** TASK REQUIREMENTS **
The entries below must be copied exactly as they are.

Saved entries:
(** ** What the array holds *)

(** The array after the runs [seen]: with room left it has them all; when the
    longest are asked for it is sorted and has the first of them. *)
Record collected (L : bool) (k : Z) (arr : list RTL_BITMAP_RUN) (seen : RTL_BITMAP_RUN -> Prop) : Prop := {
  col_size : 0 < Z.of_nat (length arr) < 2 ^ 32;
  col_range : 0 <= k <= Z.of_nat (length arr);
  col_nodup : NoDup (take (Z.to_nat k) arr);
  col_seen : forall r, r ∈ take (Z.to_nat k) arr -> seen r;
  col_all : k < Z.of_nat (length arr) -> forall r, seen r -> r ∈ take (Z.to_nat k) arr;
  col_sorted : L = true -> StronglySorted before (take (Z.to_nat k) arr);
  col_rest : L = true -> forall r e, seen r -> r ∉ take (Z.to_nat k) arr -> e ∈ take (Z.to_nat k) arr -> before e r }.

(** A run that comes after all equally long ones seen. *)
Definition fresh_run (seen : RTL_BITMAP_RUN -> Prop) (r : RTL_BITMAP_RUN) : Prop :=
  ~ seen r /\ forall e, seen e -> NumberOfBits e = NumberOfBits r -> StartingIndex e < StartingIndex r.

Definition with_run (seen : RTL_BITMAP_RUN -> Prop) (r : RTL_BITMAP_RUN) : RTL_BITMAP_RUN -> Prop :=
  fun x => seen x \/ x = r.

Lemma collected_ext L k arr seen seen' :
  (forall r, seen r <-> seen' r) -> collected L k arr seen -> collected L k arr seen'.
Proof.
  intros H [H1 H2 H3 H4 H5 H6 H7]. constructor; try done.
  - intros r Hr. by apply H, H4.
  - intros Hk r Hr. by apply H5, H.
  - intros HL r e Hr. by apply H7, H.
Qed.

Lemma sorted_app l1 l2 :
  StronglySorted before (l1 ++ l2) <->
  StronglySorted before l1 /\ StronglySorted before l2 /\ forall x y, x ∈ l1 -> y ∈ l2 -> before x y.
Proof.
  induction l1 as [|a l1 IH]; cbn [app].
  { split; [intros H; split; [constructor|]; split; [done|]; intros x y Hx; set_solver|tauto]. }
  split.
  - intros H. apply StronglySorted_inv in H as [H Ha]. apply IH in H as (H1 & H2 & H3). apply List.Forall_app in Ha as [Ha1 Ha2].
    split; [constructor; assumption|]. split; [done|]. intros x y Hx Hy. apply elem_of_cons in Hx as [->|Hx]; [|by apply H3].
    rewrite Forall_forall in Ha2. by apply Ha2.
  - intros (H1 & H2 & H3). apply StronglySorted_inv in H1 as [H1 Ha]. constructor.
    + apply IH. split; [done|]. split; [done|]. intros x y Hx. apply H3. by right.
    + apply List.Forall_app. split; [done|]. apply Forall_forall. intros y Hy. apply H3; [by left|done].
Qed.

(** The new entry in its place among the [keep] that stay. *)
Lemma place_sorted keep s r :
  StronglySorted before keep ->
  (forall e, e ∈ keep -> NumberOfBits e = NumberOfBits r -> StartingIndex e < StartingIndex r) ->
  (s <= length keep)%nat ->
  (forall e, (0 < s)%nat -> keep !! pred s = Some e -> NumberOfBits r <= NumberOfBits e) ->
  (forall i e, (s <= i)%nat -> keep !! i = Some e -> NumberOfBits e < NumberOfBits r) ->
  StronglySorted before (take s keep ++ r :: drop s keep).
Proof.
  intros Hk Hlate Hs Hlo Hhi. pose proof Hk as Hk'. rewrite <- (take_drop s keep) in Hk'.
  apply sorted_app in Hk' as (H1 & H2 & H12). apply sorted_app. split; [done|].
  assert (Hd : forall y, y ∈ drop s keep -> before r y).
  { intros y Hy. apply list_elem_of_lookup in Hy as (i & Hi). rewrite lookup_drop in Hi. left. apply (Hhi (s + i)%nat); [lia|done]. }
  assert (Ht : forall x, x ∈ take s keep -> before x r).
  { intros x Hx. apply list_elem_of_lookup in Hx as (i & Hi). apply lookup_take_Some in Hi as [Hi His].
    assert (Hge : NumberOfBits r <= NumberOfBits x).
    { destruct (decide (i = pred s)) as [->|Hne]; [by apply Hlo; [lia|]|].
      destruct (keep !! pred s) as [p|] eqn:Ep.
      - specialize (Hlo p ltac:(lia) eq_refl). rewrite <- (take_drop (S i) keep) in Hk. apply sorted_app in Hk as (_ & _ & Hk).
        assert (before x p); [|unfold before in *; lia]. apply Hk.
        + apply list_elem_of_lookup. exists i. rewrite lookup_take_lt by lia. done.
        + apply list_elem_of_lookup. exists (pred s - S i)%nat. rewrite lookup_drop. by replace (S i + (pred s - S i))%nat with (pred s) by lia.
      - apply lookup_ge_None in Ep. lia. }
    assert (Hx : x ∈ keep) by (by eapply list_elem_of_lookup_2).
    unfold before. specialize (Hlate x Hx). lia. }
  split; [constructor; [done|]; by apply Forall_forall|].
  intros x y Hx Hy. apply elem_of_cons in Hy as [->|Hy]; [by apply Ht|by apply H12].
Qed.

** OUTPUT **
(** ** What the array holds *)

(** The array after the runs [seen]: with room left it has them all; when the
    longest are asked for it is sorted and has the first of them. *)
Record collected (L : bool) (k : Z) (arr : list RTL_BITMAP_RUN) (seen : RTL_BITMAP_RUN -> Prop) : Prop := {
  col_size : 0 < Z.of_nat (length arr) < 2 ^ 32;
  col_range : 0 <= k <= Z.of_nat (length arr);
  col_nodup : NoDup (take (Z.to_nat k) arr);
  col_seen : forall r, r ∈ take (Z.to_nat k) arr -> seen r;
  col_all : k < Z.of_nat (length arr) -> forall r, seen r -> r ∈ take (Z.to_nat k) arr;
  col_sorted : L = true -> StronglySorted before (take (Z.to_nat k) arr);
  col_rest : L = true -> forall r e, seen r -> r ∉ take (Z.to_nat k) arr -> e ∈ take (Z.to_nat k) arr -> before e r }.

(** A run that comes after all equally long ones seen. *)
Definition fresh_run (seen : RTL_BITMAP_RUN -> Prop) (r : RTL_BITMAP_RUN) : Prop :=
  ~ seen r /\ forall e, seen e -> NumberOfBits e = NumberOfBits r -> StartingIndex e < StartingIndex r.

Definition with_run (seen : RTL_BITMAP_RUN -> Prop) (r : RTL_BITMAP_RUN) : RTL_BITMAP_RUN -> Prop :=
  fun x => seen x \/ x = r.

Lemma collected_ext L k arr seen seen' :
  (forall r, seen r <-> seen' r) -> collected L k arr seen -> collected L k arr seen'.
Proof.
  intros H [H1 H2 H3 H4 H5 H6 H7]. constructor; try done.
  - intros r Hr. by apply H, H4.
  - intros Hk r Hr. by apply H5, H.
  - intros HL r e Hr. by apply H7, H.
Qed.

Lemma sorted_app l1 l2 :
  StronglySorted before (l1 ++ l2) <->
  StronglySorted before l1 /\ StronglySorted before l2 /\ forall x y, x ∈ l1 -> y ∈ l2 -> before x y.
Proof.
  induction l1 as [|a l1 IH]; cbn [app].
  { split; [intros H; split; [constructor|]; split; [done|]; intros x y Hx; set_solver|tauto]. }
  split.
  - intros H. apply StronglySorted_inv in H as [H Ha]. apply IH in H as (H1 & H2 & H3). apply List.Forall_app in Ha as [Ha1 Ha2].
    split; [constructor; assumption|]. split; [done|]. intros x y Hx Hy. apply elem_of_cons in Hx as [->|Hx]; [|by apply H3].
    rewrite Forall_forall in Ha2. by apply Ha2.
  - intros (H1 & H2 & H3). apply StronglySorted_inv in H1 as [H1 Ha]. constructor.
    + apply IH. split; [done|]. split; [done|]. intros x y Hx. apply H3. by right.
    + apply List.Forall_app. split; [done|]. apply Forall_forall. intros y Hy. apply H3; [by left|done].
Qed.

(** The new entry in its place among the [keep] that stay. *)
Lemma place_sorted keep s r :
  StronglySorted before keep ->
  (forall e, e ∈ keep -> NumberOfBits e = NumberOfBits r -> StartingIndex e < StartingIndex r) ->
  (s <= length keep)%nat ->
  (forall e, (0 < s)%nat -> keep !! pred s = Some e -> NumberOfBits r <= NumberOfBits e) ->
  (forall i e, (s <= i)%nat -> keep !! i = Some e -> NumberOfBits e < NumberOfBits r) ->
  StronglySorted before (take s keep ++ r :: drop s keep).
Proof.
  intros Hk Hlate Hs Hlo Hhi. pose proof Hk as Hk'. rewrite <- (take_drop s keep) in Hk'.
  apply sorted_app in Hk' as (H1 & H2 & H12). apply sorted_app. split; [done|].
  assert (Hd : forall y, y ∈ drop s keep -> before r y).
  { intros y Hy. apply list_elem_of_lookup in Hy as (i & Hi). rewrite lookup_drop in Hi. left. apply (Hhi (s + i)%nat); [lia|done]. }
  assert (Ht : forall x, x ∈ take s keep -> before x r).
  { intros x Hx. apply list_elem_of_lookup in Hx as (i & Hi). apply lookup_take_Some in Hi as [Hi His].
    assert (Hge : NumberOfBits r <= NumberOfBits x).
    { destruct (decide (i = pred s)) as [->|Hne]; [by apply Hlo; [lia|]|].
      destruct (keep !! pred s) as [p|] eqn:Ep.
      - specialize (Hlo p ltac:(lia) eq_refl). rewrite <- (take_drop (S i) keep) in Hk. apply sorted_app in Hk as (_ & _ & Hk).
        assert (before x p); [|unfold before in *; lia]. apply Hk.
        + apply list_elem_of_lookup. exists i. rewrite lookup_take_lt by lia. done.
        + apply list_elem_of_lookup. exists (pred s - S i)%nat. rewrite lookup_drop. by replace (S i + (pred s - S i))%nat with (pred s) by lia.
      - apply lookup_ge_None in Ep. lia. }
    assert (Hx : x ∈ keep) by (by eapply list_elem_of_lookup_2).
    unfold before. specialize (Hlate x Hx). lia. }
  split; [constructor; [done|]; by apply Forall_forall|].
  intros x y Hx Hy. apply elem_of_cons in Hy as [->|Hy]; [by apply Ht|by apply H12].
Qed.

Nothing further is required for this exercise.